Both places are landmarks in the recent North American methanol boom, which like the ongoing ethylene and polyethylene (PE) plant booms, developed from the advent of fracking and the shale revolution.
Floren said one big advantage in the Geismar site is that it is easier to ship methanol from Louisiana to Asia than from Alberta, which requires moving it by rail to get it to a port for overseas shipment.
The Geismar site “seemed to have a little bit more advantage than Medicine Hat”, Floren said.
“It doesn’t mean that Medicine Hat is dead by any means,” Floren added. “We still think Medicine Hat is a great place to make methanol.”
Floren said the Alberta site had an advantage with the Canadian natural gas price being so much cheaper than the price in Louisiana.
A Methanex executive in March made that point in a presentation to a city council in Louisiana.
Comparing gas prices between the two regions, the executive said the cost then of natural gas in Geismar was $3.02/MMBtu. The executive said the price in Alberta then was about half that much, citing an Alberta gas cost of $1.68/MMBtu.
Methanex spends $20m/month on natural gas for its two Louisiana plants, according to the company’s presentation in Ascension Parish.
The proposed new plant would be a new-build unit with a capacity of 1.8m tonnnes/year, much larger than the two 1m tonne/year plants in Geismar now.
That means the Methanex unit would be slightly larger than the 1.75m tonne/year OCI Natgasoline plant in Beaumont, Texas that could be starting up in the next few months.
The larger size of what is being called Geismar 3 also means it could cost as much or more than the $1.4bn that Methanex paid to move Geismar 1 and Geismar 2 from Chile and restart those units in 2015.

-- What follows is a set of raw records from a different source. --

Lemma evaluateCandidate_parts (start end_ : Coordinate N) (floodZones : list (FloodZone N))
      (candidate : DetourCandidate N) (log : list (Request N)) :
  (await rest <- evaluateCandidate_started provider start end_ floodZones candidate ;; rest)
    log
  = evaluateCandidate provider start end_ floodZones candidate log.
Proof.
  unfold evaluateCandidate_started, evaluateCandidate.
  pose proof (fetchOSRMRoute_parts [start; waypoint candidate; end_] log) as Hparts.
  unfold bind in *. unfold ret at 1.
  destruct (fetchOSRMRoute_started provider _ log) as [[rest|e] log1].
  - rewrite Hparts. reflexivity.
  - rewrite <- Hparts. reflexivity.
Qed.

Lemma fetchOSRMRoute_settles (coordinates : list (Coordinate N)) :
  settlesWith (fetchOSRMRoute_started provider coordinates)
              (Value (fetched provider coordinates)).
Proof.
  intro log.
  pose proof (fun log' => fetchOSRMRoute_fetched coordinates log') as Hf.
  unfold fetchOSRMRoute_started. unfold fetchOSRMRoute in Hf.
  destruct (List.length _ <? 2)%nat.
  - exists (ret None), log. split; [reflexivity|]. intro log''. apply Hf.
  - eexists _, _. split; [reflexivity|]. intro log''.
    rewrite <- (Hf log''). unfold tryCatch, liftOutcome.
    rewrite !performFetch_parts.
    destruct (fetchAnswer _ OSRM_BASE_URL _); [reflexivity|].
    destruct (fetchAnswer _ OSRM_BACKUP_URL _); reflexivity.
Qed.

Lemma evaluateCandidate_settles (start end_ : Coordinate N) (floodZones : list (FloodZone N))
      (candidate : DetourCandidate N) :
  settlesWith (evaluateCandidate_started provider start end_ floodZones candidate)
              (candidateOutcome provider start end_ floodZones candidate).
Proof.
  intro log.
  destruct (fetchOSRMRoute_settles [start; waypoint candidate; end_] log)
    as (rest & log1 & Hstart & Hrest).
  unfold evaluateCandidate_started, bind at 1. rewrite Hstart.
  eexists _, _. split; [reflexivity|]. intro log''.
  unfold candidateOutcome, bind, liftOutcome.
  specialize (Hrest log''). destruct (rest log'') as [o log2]. simpl in Hrest. subst o.
  destruct (transformRouteData _) as [[r|]|e]; reflexivity.
Qed.

Lemma candidates_settle (start end_ : Coordinate N) (floodZones : list (FloodZone N))
      (candidates : list (DetourCandidate N)) :
  Forall2 settlesWith
          (map (evaluateCandidate_started provider start end_ floodZones) candidates)
          (map (candidateOutcome provider start end_ floodZones) candidates).
Proof.
  induction candidates as [|c candidates IH]; constructor;
    [apply evaluateCandidate_settles | exact IH].
Qed.

Lemma generateDetourWaypoints_length (start end_ : Coordinate N) (hazard : FloodZone N) :
  List.length (generateDetourWaypoints start end_ hazard) = 8.
Proof. reflexivity. Qed.

Lemma filterNonNull_In (A : Type) (results : list (option A)) (a : A) :
  In a (filterNonNull results) <-> In (Some a) results.
Proof.
  unfold filterNonNull. rewrite in_flat_map. split.
  - intros ([x|] & Hx & Ha); [|contradiction].
    destruct Ha as [<-|[]]. exact Hx.
  - intro Ha. exists (Some a). split; [exact Ha | now left].
Qed.

Lemma allValues_fetched (A : Type) (os : list (Outcome A)) (results : list A) :
  Forall2 (fun o r => o = Value r) os results -> allValues os = Some results.
Proof.
  induction 1 as [|o r os results -> _ IH]; [reflexivity|].
  cbn [allValues]. now rewrite IH.
Qed.

Lemma allValues_rejected (A : Type) (os : list (Outcome A)) (e : string) :
  In (Thrown e) os -> allValues os = None.
Proof.
  induction os as [|o os IH]; [contradiction|].
  intros [->|Hin]; [reflexivity|].
  cbn [allValues]. destruct o; [|reflexivity]. now rewrite (IH Hin).
Qed.

Section Selection.

Context {engine : Engine}.

(** What [fetchRoute] settles with, from the outcomes of the direct query
    and of the candidate evaluations. *)
Lemma fetchRoute_outcome (completion : list nat) (start end_ : Coordinate N)
      (floodZones : list (FloodZone N)) (avoidHazards : bool) (log : list (Request N)) :
  fst (fetchRoute provider completion start end_ floodZones avoidHazards log)
  = Value
      match directOutcome provider start end_ with
      | Value (Some d) =>
          if negb avoidHazards then Some d
          else if (calculateRouteHazardScore (coordinates d) floodZones =? 0)%nat then Some d
          else
            match getCombinedHazardZone
                    (filter (doesRouteIntersectFlood (coordinates d)) floodZones) with
            | Some metaZone =>
                match allValues (map (candidateOutcome provider start end_ floodZones)
                                     (generateDetourWaypoints start end_ metaZone)) with
                | Some results =>
                    if (0 <? List.length (filterNonNull results))%nat then
                      match arraySort compareEvaluations (filterNonNull results) with
                      | best :: _ => Some (route best)
                      | [] => None
                      end
                    else Some d
                | None => None
                end
            | None => Some d
            end
      | _ => None
      end.
Proof.
  unfold fetchRoute, directOutcome, tryCatch.
  unfold bind at 1.
  pose proof (fetchOSRMRoute_fetched [start; end_] log) as Hf.
  destruct (fetchOSRMRoute provider [start; end_] log) as [o log1]. simpl in Hf. subst o.
  unfold bind at 1, liftOutcome at 1.
  destruct (transformRouteData (fetched provider [start; end_])) as [[directRoute|]|e];
    [|reflexivity|reflexivity].
  destruct avoidHazards; [|reflexivity]. cbn [negb].
  destruct (calculateRouteHazardScore (coordinates directRoute) floodZones =? 0)%nat;
    [reflexivity|].
  destruct (getCombinedHazardZone _) as [metaZone|]; [|reflexivity].
  pose proof (@promiseAll_outcome _ _ _ _ completion log1
                (candidates_settle start end_ floodZones
                                   (generateDetourWaypoints start end_ metaZone))) as Hall.
  unfold bind.
  destruct (allValues _) as [results|].
  - destruct (promiseAll _ completion log1) as [o log2]. simpl in Hall. subst o.
    destruct (0 <? List.length (filterNonNull results))%nat; [|reflexivity].
    destruct (arraySort compareEvaluations (filterNonNull results)); reflexivity.
  - destruct Hall as [e He].
    destruct (promiseAll _ completion log1) as [o log2]. simpl in He. subst o.
    reflexivity.
Qed.

(** The blocked flag and the route after a whole call of [calculateRoute]. *)
Lemma calculateRoute_result (completion : list nat) (q : RouteQuery N) (st : AppState N) :
  invalidQuery q = false ->
  let st' := calculateRoute provider completion q st in
  let choice :=
    match fst (fetchRoute provider completion (q_start q) (q_end q) (q_zones q)
                          (q_avoidHazards q) []) with
    | Value r => r
    | Thrown _ => None
    end in
  activeRoute st' = choice
  /\ isBlocked st' = match choice with
                     | Some r => isCompromised r (q_zones q)
                     | None => isBlocked st
                     end
  /\ rerouting (navStatus st') = false
  /\ pending st' = pending st.
Proof.
  intros Hvalid. cbv zeta. unfold calculateRoute. rewrite Hvalid.
  unfold calculateRoute_begin. rewrite Hvalid.
  destruct (match fst (fetchRoute _ _ _ _ _ _ _) with Value r => r | Thrown _ => None end)
    as [r|]; unfold calculateRoute_settle.
  - destruct (isCompromised r (q_zones q)), (q_avoidHazards q), (q_isAutoReroute q);
      repeat split; reflexivity.
  - repeat split; reflexivity.
Qed.

End Selection.

End SelectorFacts.

(** ** Ranking *)

Section RankingFacts.

Context {N : Type} `{Number N}.
Hypothesis arithmetic : subtractionOrders N.

Lemma compare_ranks (a b : RouteEvaluation N) :
  knownDistance a -> knownDistance b ->
  match compareEvaluations a b with
  | Negative => rankedBefore a b
  | Positive => rankedBefore b a
  | Zero => ~ rankedBefore a b /\ ~ rankedBefore b a
  end.
Proof.
  unfold knownDistance, compareEvaluations, rankedBefore. intros Ha Hb.
  destruct (arithmetic _ _ _ Ha Hb Ha) as (Hneg & Hpos & _).
  destruct (hazardScore a =? hazardScore b)%nat eqn:Hs; cbn [negb].
  - apply Nat.eqb_eq in Hs. unfold signOf. rewrite Hneg, Hpos.
    destruct (nltb (totalDistance (route a)) (totalDistance (route b))) eqn:E1.
    + right. now split.
    + destruct (nltb (totalDistance (route b)) (totalDistance (route a))) eqn:E2.
      * right. now split.
      * split; intros [Hlt|[_ Hlt]]; solve [lia | discriminate].
  - apply Nat.eqb_neq in Hs.
    destruct (Z.of_nat (hazardScore a) - Z.of_nat (hazardScore b))%Z eqn:Hz;
      cbn [signOfZ]; solve [lia | left; lia].
Qed.

Lemma rankedBefore_irrefl (a : RouteEvaluation N) :
  knownDistance a -> ~ rankedBefore a a.
Proof.
  unfold knownDistance, rankedBefore. intros Ha [Hlt|[_ Hlt]]; [lia|].
  destruct (arithmetic _ _ _ Ha Ha Ha) as (_ & _ & _ & Hirr & _). congruence.
Qed.

Lemma rankedBefore_trans (a b c : RouteEvaluation N) :
  knownDistance a -> knownDistance b -> knownDistance c ->
  rankedBefore a b -> rankedBefore b c -> rankedBefore a c.
Proof.
  unfold knownDistance, rankedBefore. intros Ha Hb Hc.
  destruct (arithmetic _ _ _ Ha Hb Hc) as (_ & _ & _ & _ & Htrans & _).
  intros [H1|[H1 H1']] [H2|[H2 H2']]; try (left; lia).
  right. split; [lia | auto].
Qed.

Lemma rankedBefore_negtrans (a b c : RouteEvaluation N) :
  knownDistance a -> knownDistance b -> knownDistance c ->
  ~ rankedBefore a b -> ~ rankedBefore b c -> ~ rankedBefore a c.
Proof.
  unfold knownDistance, rankedBefore. intros Ha Hb Hc.
  destruct (arithmetic _ _ _ Ha Hb Hc) as (_ & _ & _ & _ & _ & Hneg).
  intros Hab Hbc [Hac|[Hac Hac']].
  - destruct (Nat.lt_ge_cases (hazardScore a) (hazardScore b)) as [Hlt|Hge];
      [apply Hab; now left|].
    apply Hbc. left. lia.
  - destruct (Nat.lt_trichotomy (hazardScore a) (hazardScore b)) as [Hlt|[Heq|Hgt]].
    + apply Hab. now left.
    + destruct (nltb (totalDistance (route a)) (totalDistance (route b))) eqn:E1;
        [apply Hab; right; now split|].
      destruct (nltb (totalDistance (route b)) (totalDistance (route c))) eqn:E2;
        [apply Hbc; right; split; [lia | reflexivity]|].
      rewrite (Hneg eq_refl eq_refl) in Hac'. discriminate.
    + apply Hbc. left. lia.
Qed.

Lemma rankedBefore_asym (a b : RouteEvaluation N) :
  knownDistance a -> knownDistance b -> rankedBefore a b -> ~ rankedBefore b a.
Proof.
  intros Ha Hb Hab Hba.
  exact (rankedBefore_irrefl Ha (rankedBefore_trans Ha Hb Ha Hab Hba)).
Qed.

In March, a Methanex executive told a town council in Louisiana that a new 1.75m tonne/year plant at Geismar would cost $1.0bn-1.6bn.
Floren did not want to talk about the total cost of the project, but he did say the company’s capital cost would be “minimal” because Methanex wants to find a partner to share the cost.
Floren said he’s seen studies on the cost of newbuild methanol plants in the US that show the cost now runs $1,100-1,200/tonne for a world-scale plant, because of the tight labour market in Louisiana.
Methanex wants to keep the capital cost of the project “way below $1,000/tonne”, Floren added.
Floren said it would take 9-12 months to get a FID on the project and that there would be no significant capital spent on the project until late 2019 or 2020.
Methanex’s cost would be minimal with a partner, Floren said.
“If we have a partner, we’re not going to need very much (capital),” Floren added.